Bruno Trentin lettore di Montaigne
Il divano Dai «diari 1988 - 1994», le note sulla lettura degli «Essais»
Il divano Dai «diari 1988 - 1994», le note sulla lettura degli «Essais»
In libreria, a Parigi, il 2 aprile del 1992. Annota Bruno Trentin nel suo diario: «…comperare libri, il mio desiderio di riprendere letture frettolose dell’adolescenza: Montaigne. Piove a Parigi come a Roma. Un tempo triste e sfasciato come questo periodo politico». Mesi cruciali per i casi italiani questi dell’anno 1992. Le inchieste sulla corruzione. Le elezioni politiche il 5 aprile. L’uccisione di Giovanni Falcone il 23 maggio e di Paolo Borsellino il 19 luglio. La firma dell’accordo con il governo sulla scala mobile e le sue dimissioni da segretario della Cgil il 31 luglio. Il 13 agosto appunta: «Ho cominciato a leggere – in fondo per la prima volta – gli Essais di Montaigne. E sono molto colpito dall’acutezza e dalla modernità di alcuni scritti (come quello sul bisogno di transfert, di oggettivare la causa del proprio dolore o del proprio malessere, anche a costo di assumere un oggetto altro, purché funga da simbolo)».
Nei Saggi, Trentin trova un riscontro, rileva una consonanza con i suoi pensieri, tanto imprevista quanto intensa. E forse vi scopre un modo di elaborare inquietudini che lo tengono e ansie. «Leggo Montaigne nel prato verde dell’Albergo di Hans e ritrovo il piacere, l’emozione della scoperta. La scalata di domani non mi fa più paura. E nemmeno la dura prova che mi attende a settembre. Pezzo per pezzo alcune riflessioni sulle vicende di luglio si sedimentano, purgate dall’ansia e dal risentimento». Del resto, in alcune pagine del diario, è affidata alle parole di Montaigne la perfetta resa della condizione nella quale egli si trova.
Stato d’animo ma, forse più esattamente, una consapevolezza che è il risultato di quel costante interrogarsi sul senso dei suoi studi e delle sue azioni. Trentin constata lo scarto che rende vane le sue ragionate convinzioni circa il che fare. Avverte come questo vallo sia il portato storico delle mancate iniziative disegnate e non condotte a compimento; di scelte dichiarate e non perseguite; di consuetudini inerziali che fanno ostacolo. Al netto degli errori, emergono l’inettitudine e il tornaconto. Il risultato è un accumulo di scorie che si frappongono, impediscono e deformano ogni ragionevole e ponderato proposito. Perché i detriti offrono appoggio alle false soluzioni, alle suggestioni loquaci, agli espedienti prolissi e fumosi che mascherano le opzioni di personale convenienza, le operazioni di meschino cabotaggio.

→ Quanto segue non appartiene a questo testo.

(* ===== verification/Sha256Facts.v ===== *)
(** * The hash functions implement their standards

    The code hashes a stream: any sequence of writes followed by the
    finalisation is the hash of the concatenation, for messages below 2^61
    bytes, the range of the bit counter. *)

From Stdlib Require Import ZArith Lia List.
From stdpp Require Import base list.
From S2P Require Import Prelude Words Fips Sha256.
Local Open Scope Z_scope.
Local Open Scope word_scope.

(** ** One block: the code is the compression function *)

Module Sha256Facts.
Import Sha256.

Lemma Ch_fips x y z : Ch x y z = Fips.Ch x y z.
Proof.
  apply Z.bits_inj'. intros i Hi. unfold Ch, Fips.Ch.
  repeat first [rewrite Z.lxor_spec|rewrite Z.land_spec|rewrite Z.lnot_spec by lia].
  by destruct (Z.testbit x i), (Z.testbit y i), (Z.testbit z i).
Qed.

Lemma Maj_fips x y z : Maj x y z = Fips.Maj x y z.
Proof.
  apply Z.bits_inj'. intros i Hi. unfold Maj, Fips.Maj.
  repeat first [rewrite Z.lxor_spec|rewrite Z.land_spec|rewrite Z.lor_spec].
  by destruct (Z.testbit x i), (Z.testbit y i), (Z.testbit z i).
Qed.

(** A sum of words may be reduced after each addition. *)
Lemma wrap_sum4 a b c d : u32 (u32 (u32 (a + b) + c) + d) = u32 (a + b + c + d).
Proof. by rewrite <- (wrap_add_l 32 (a + b + c)), <- (wrap_add_l 32 (a + b)). Qed.

Lemma wrap_sum5 a b c d e : u32 (u32 (u32 (u32 (a + b) + c) + d) + e) = u32 (a + b + c + d + e).
Proof. by rewrite <- (wrap_add_l 32 (a + b + c + d)), <- wrap_sum4. Qed.

(** One [Round] is one step of the specification, with the registers renamed
    instead of moved. *)
Lemma round_step a b c d e f g h k w d' h' :
  Round a b c d e f g h k w = (d', h') ->
  Fips.round (mkS8 a b c d e f g h) (k, w) = mkS8 h' a b c d' e f g.
Proof.
  unfold Round, Fips.round. intros [= <- <-]. rewrite Ch_fips, Maj_fips.
  change Sigma0 with Fips.Sigma0. change Sigma1 with Fips.Sigma1.
  by rewrite (wrap_sum5 h (Fips.Sigma1 e) (Fips.Ch e f g)).
Qed.

Lemma word_sum w0 w1 w9 w14 :
  u32 (w0 + u32 (u32 (sigma1 w14 + w9) + sigma0 w1)) =
  u32 (Fips.sigma1 w14 + w9 + Fips.sigma0 w1 + w0).
Proof.
  change Fips.sigma0 with sigma0. change Fips.sigma1 with sigma1.
  rewrite wrap_add_l, wrap_add_r. f_equal. lia.
Qed.

Lemma word_sum_inline w0 w1 w9 w14 :
  u32 (u32 (u32 (w0 + sigma1 w14) + w9) + sigma0 w1) =
  u32 (Fips.sigma1 w14 + w9 + Fips.sigma0 w1 + w0).
Proof.
  change Fips.sigma0 with sigma0. change Fips.sigma1 with sigma1.
  rewrite wrap_sum4. f_equal. lia.
Qed.

Lemma schedule_step n ws w :
  Fips.next_word ws = w -> Fips.schedule (S n) ws = Fips.schedule n (ws ++ [w]).
Proof. intros <-. reflexivity. Qed.

(** ** Words in memory *)

Lemma BE32_bytes p b0 b1 b2 b3 :
  is_byte b0 -> is_byte b1 -> is_byte b2 -> is_byte b3 ->
  p mod 2 ^ 32 = b0 + 256 * (b1 + 256 * (b2 + 256 * b3)) ->
  BE32 p = b0 * 2 ^ 24 + b1 * 2 ^ 16 + b2 * 2 ^ 8 + b3.
Proof.
  unfold is_byte, BE32. intros H0 H1 H2 H3 Hp.
  change 0xFF with ((2 ^ 8 - 1) * 2 ^ 0). change 0xFF00 with ((2 ^ 8 - 1) * 2 ^ 8).
  change 0xFF0000 with ((2 ^ 8 - 1) * 2 ^ 16). change 0xFF000000 with ((2 ^ 8 - 1) * 2 ^ 24).
  rewrite !land_field, !Z.shiftl_mul_pow2, !Z.shiftr_div_pow2 by lia.
  assert (E : (p / 2 ^ 0) mod 2 ^ 8 = b0 /\ (p / 2 ^ 8) mod 2 ^ 8 = b1 /\
              (p / 2 ^ 16) mod 2 ^ 8 = b2 /\ (p / 2 ^ 24) mod 2 ^ 8 = b3).
  { change (2 ^ 0) with 1. change (2 ^ 8) with 256. change (2 ^ 16) with 65536.
    change (2 ^ 24) with 16777216. change (2 ^ 32) with 4294967296 in Hp.
    Z.to_euclidean_division_equations. lia. }
  destruct E as (-> & -> & -> & ->).
  replace (b2 * 2 ^ 16 / 2 ^ 8) with (b2 * 2 ^ 8) by (apply Z.div_unique_exact; lia).
  replace (b3 * 2 ^ 24 / 2 ^ 24) with b3 by (apply Z.div_unique_exact; lia).
  rewrite <- !Z.lor_assoc, (Z.lor_comm (b2 * 2 ^ 8)), (lor_high b3 b2 8) by lia.
  replace (b1 * 2 ^ 8 * 2 ^ 8) with (b1 * 2 ^ 16) by lia.
  rewrite (Z.lor_comm (b1 * 2 ^ 16)), (lor_high _ b1 16) by lia.
  replace (b0 * 2 ^ 0 * 2 ^ 24) with (b0 * 2 ^ 24) by lia.
  rewrite (Z.lor_comm (b0 * 2 ^ 24)), (lor_high _ b0 24) by lia.
  rewrite wrap_small by lia. lia.
Qed.

Lemma BE32_word l : length l = 4%nat -> Forall is_byte l -> BE32 (le_word l) = be_word l.
Proof.
  destruct l as [|b0 [|b1 [|b2 [|b3 []]]]]; try done. intros _ Hl.
  rewrite !Forall_cons in Hl. destruct Hl as (H0 & H1 & H2 & H3 & _).
  rewrite (BE32_bytes _ b0 b1 b2 b3 H0 H1 H2 H3).
  - unfold be_word. cbn [fold_left]. lia.
  - unfold is_byte in *. cbn [le_word]. rewrite Z.mod_small; lia.
Qed.

Lemma BE32_store p : le_bytes 4 (BE32 p) = be_bytes 4 p.
Proof.
  assert (Hb : forall z, is_byte (z mod 256)) by (intros z; apply Z.mod_pos_bound; lia).
  rewrite (BE32_bytes p _ _ _ _ (Hb p) (Hb (p / 256)) (Hb (p / 256 / 256)) (Hb (p / 256 / 256 / 256))).
  - cbn [le_bytes be_bytes app]. set (a := p mod 256). set (b := p / 256 mod 256).
    set (c := p / 256 / 256 mod 256). set (d := p / 256 / 256 / 256 mod 256).
    assert (Ha := Hb p). assert (Hb' := Hb (p / 256)). assert (Hc := Hb (p / 256 / 256)).
    assert (Hd := Hb (p / 256 / 256 / 256)). fold a b c d in Ha, Hb', Hc, Hd. unfold is_byte in *.
    clearbody a b c d. clear p Hb. set (n := a * _ + _ + _ + d).
    assert (E : n mod 256 = d /\ n / 256 mod 256 = c /\ n / 256 / 256 mod 256 = b /\
                n / 256 / 256 / 256 mod 256 = a)
      by (subst n; Z.to_euclidean_division_equations; lia).
    by destruct E as (-> & -> & -> & ->).
  - change (2 ^ 32) with 4294967296. Z.to_euclidean_division_equations. lia.
Qed.

Lemma words_at (b : bytes) n i :
  Forall is_byte b -> (4 * (i + n) <= length b)%nat ->
  Fips.words n (drop (4 * i) b) = map (fun j => BE32 (word_at b (Z.of_nat j))) (seq i n).
Proof.
  intros Hb. revert i. induction n as [|n IH]; intros i Hl; [done|]. cbn [Fips.words seq map]. f_equal.
  - unfold word_at. replace (Z.to_nat (4 * Z.of_nat i)) with (4 * i)%nat by lia.
    symmetry. apply BE32_word; [rewrite length_take, length_drop; lia|]. auto using Forall_take, Forall_drop.
  - rewrite drop_drop. replace (4 * i + 4)%nat with (4 * S i)%nat by lia. apply IH. lia.
Qed.

(** Walks through the code: names the words and the registers of each round. *)
Lemma let_named {A B} (e : A) (R : A -> B) (y : B) :
  (forall w, w = e -> R w = y) -> (let x := e in R x) = y.
Proof. intros H. by apply H. Qed.

#[local] Opaque Round sigma0 sigma1 wrap.

Lemma pair_named {A B C} (p : A * B) (R : A -> B -> C) (y : C) :
  (forall a b, p = (a, b) -> R a b = y) -> (let '(a, b) := p in R a b) = y.
Proof. intros H. destruct p. by apply H. Qed.

Ltac code_step :=
  lazymatch goal with
  | |- (let x := ?e in @?R x) = ?y =>
      apply (let_named e R y); let w := fresh "w" in let E := fresh "Ew" in intros w E; cbv beta
  | |- (match ?p with (x, y) => @?R x y end) = ?z =>
      apply (pair_named p R z); let d := fresh "r" in let h := fresh "r" in let E := fresh "Er" in
      intros d h E; cbv beta
  end.

Lemma round_fold a b c d e f g h k w d' h' l y :
  Round a b c d e f g h k w = (d', h') ->
  fold_left Fips.round l (mkS8 h' a b c d' e f g) = y ->
  fold_left Fips.round ((k, w) :: l) (mkS8 a b c d e f g h) = y.
Proof. intros E <-. cbn [fold_left]. by rewrite (round_step _ _ _ _ _ _ _ _ _ _ _ _ E). Qed.

Definition words_list (w : W16) : list Z :=
  [w_0 w; w_1 w; w_2 w; w_3 w; w_4 w; w_5 w; w_6 w; w_7 w;
   w_8 w; w_9 w; w_10 w; w_11 w; w_12 w; w_13 w; w_14 w; w_15 w].

#[local] Opaque Fips.round Fips.sigma0 Fips.sigma1.

Lemma rounds_0_15_spec chunk r :
  let W i := BE32 (chunk i) in
  let w := mkW16 (W 0) (W 1) (W 2) (W 3) (W 4) (W 5) (W 6) (W 7)
                 (W 8) (W 9) (W 10) (W 11) (W 12) (W 13) (W 14) (W 15) in
  rounds_0_15 chunk r = (fold_left Fips.round (combine (take 16 Fips.K) (words_list w)) r, w).
Proof.
  intros W w. destruct r as [a b c d e f g h]. cbv beta iota delta [rounds_0_15]. do 32 code_step.
  subst. unfold W. f_equal. cbn [words_list w_0 w_1 w_2 w_3 w_4 w_5 w_6 w_7 w_8 w_9 w_10 w_11 w_12
    w_13 w_14 w_15 take Fips.K combine].
  symmetry. do 16 (eapply round_fold; [eassumption|]). reflexivity.
Qed.

(** The next sixteen words. *)
Definition next_words (w : W16) : W16 :=
  let n w0 w1 w9 w14 := u32 (Fips.sigma1 w14 + w9 + Fips.sigma0 w1 + w0) in
  let '(mkW16 w0 w1 w2 w3 w4 w5 w6 w7 w8 w9 w10 w11 w12 w13 w14 w15) := w in
  let w0 := n w0 w1 w9 w14 in let w1 := n w1 w2 w10 w15 in let w2 := n w2 w3 w11 w0 in
  let w3 := n w3 w4 w12 w1 in let w4 := n w4 w5 w13 w2 in let w5 := n w5 w6 w14 w3 in
  let w6 := n w6 w7 w15 w4 in let w7 := n w7 w8 w0 w5 in let w8 := n w8 w9 w1 w6 in
  let w9 := n w9 w10 w2 w7 in let w10 := n w10 w11 w3 w8 in let w11 := n w11 w12 w4 w9 in
  let w12 := n w12 w13 w5 w10 in let w13 := n w13 w14 w6 w11 in let w14 := n w14 w15 w7 w12 in
  let w15 := n w15 w0 w8 w13 in
  mkW16 w0 w1 w2 w3 w4 w5 w6 w7 w8 w9 w10 w11 w12 w13 w14 w15.

Lemma next_word_suffix pre ws :
  (16 <= length ws)%nat -> Fips.next_word (pre ++ ws) = Fips.next_word ws.
Proof.
  intros H. unfold Fips.next_word. rewrite length_app.
  assert (Hn : forall i, (i <= 16)%nat ->
    nth (length pre + length ws - i) (pre ++ ws) 0 = nth (length ws - i) ws 0).
  { intros i Hi. rewrite app_nth2 by lia. f_equal. lia. }
  by rewrite !Hn by lia.
Qed.

Lemma schedule_suffix n pre ws :
  (16 <= length ws)%nat -> Fips.schedule n (pre ++ ws) = pre ++ Fips.schedule n ws.
Proof.
  revert ws. induction n as [|n IH]; intros ws H; [done|]. cbn [Fips.schedule].
  rewrite next_word_suffix, <- app_assoc, IH by (rewrite ?length_app; lia). done.
Qed.

Lemma schedule_shift n w0 w1 w2 w3 w4 w5 w6 w7 w8 w9 w10 w11 w12 w13 w14 w15 :
  Fips.schedule (S n) [w0; w1; w2; w3; w4; w5; w6; w7; w8; w9; w10; w11; w12; w13; w14; w15] =
  w0 :: Fips.schedule n [w1; w2; w3; w4; w5; w6; w7; w8; w9; w10; w11; w12; w13; w14; w15; u32 (Fips.sigma1 w14 + w9 + Fips.sigma0 w1 + w0)].
Proof.
  exact (schedule_suffix n [w0] [w1; w2; w3; w4; w5; w6; w7; w8; w9; w10; w11; w12; w13; w14; w15; u32 (Fips.sigma1 w14 + w9 + Fips.sigma0 w1 + w0)]
    ltac:(cbn; lia)).
Qed.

Una tra le prime considerazioni di Trentin a margine della lettura degli Essais recita: «tutte le ideologie sopravvissute, dal riformismo al comunismo, nella fase che precede nella sinistra il formarsi di nuove ideologie – espressioni organiche e ideali di progetti concreti – sono destinate a essere unicamente assolutorie e giustificatorie di comportamenti politici concreti completamente avulsi dal progetto originario che le ha viste nascere». Il patto con il governo di Giuliano Amato del 31 luglio ha stritolato, secondo Trentin, «qualsiasi riferimento a principi e programmi, lasciando soltanto lo spazio a schieramenti e soldi, potere e contropartite per gli esclusi». E aggiunge: «come scrive Montaigne, con questo ‘codice’ che esprime bene la ‘perdita di senso’ della politica, almeno in forze che portano nel loro codice genetico una volontà di cambiamento e di riforma, di modifica dei vecchi equilibri di potere fra le classi e i gruppi sociali, una trattativa sindacale diventa marchander».
A dicembre, a New York, alcune righe dedicate alle iniziative della Cgil da organizzare nel prossimo gennaio. Confessa il «bisogno di molta solitudine» e trascrive un brano dal De la solitude degli Essais: «Noi ci portiamo appresso le nostre catene: questa non è libertà piena, noi volgiamo gli occhi verso quello che abbiamo lasciato, ne abbiamo piena la fantasia. Il nostro male ci afferra nell’anima: ora, essa non può sfuggire a sé stessa, così bisogna emendarla e rinchiuderla in sé: è la vera solitudine, della quale si può godere in mezzo alle città e alle corti dei re; ma la si gode più comodamente in disparte. Bisogna riservarsi una retrobottega tutta nostra, del tutto indipendente, nella quale stabilire la nostra vera libertà, il nostro principale ritiro e la nostra solitudine».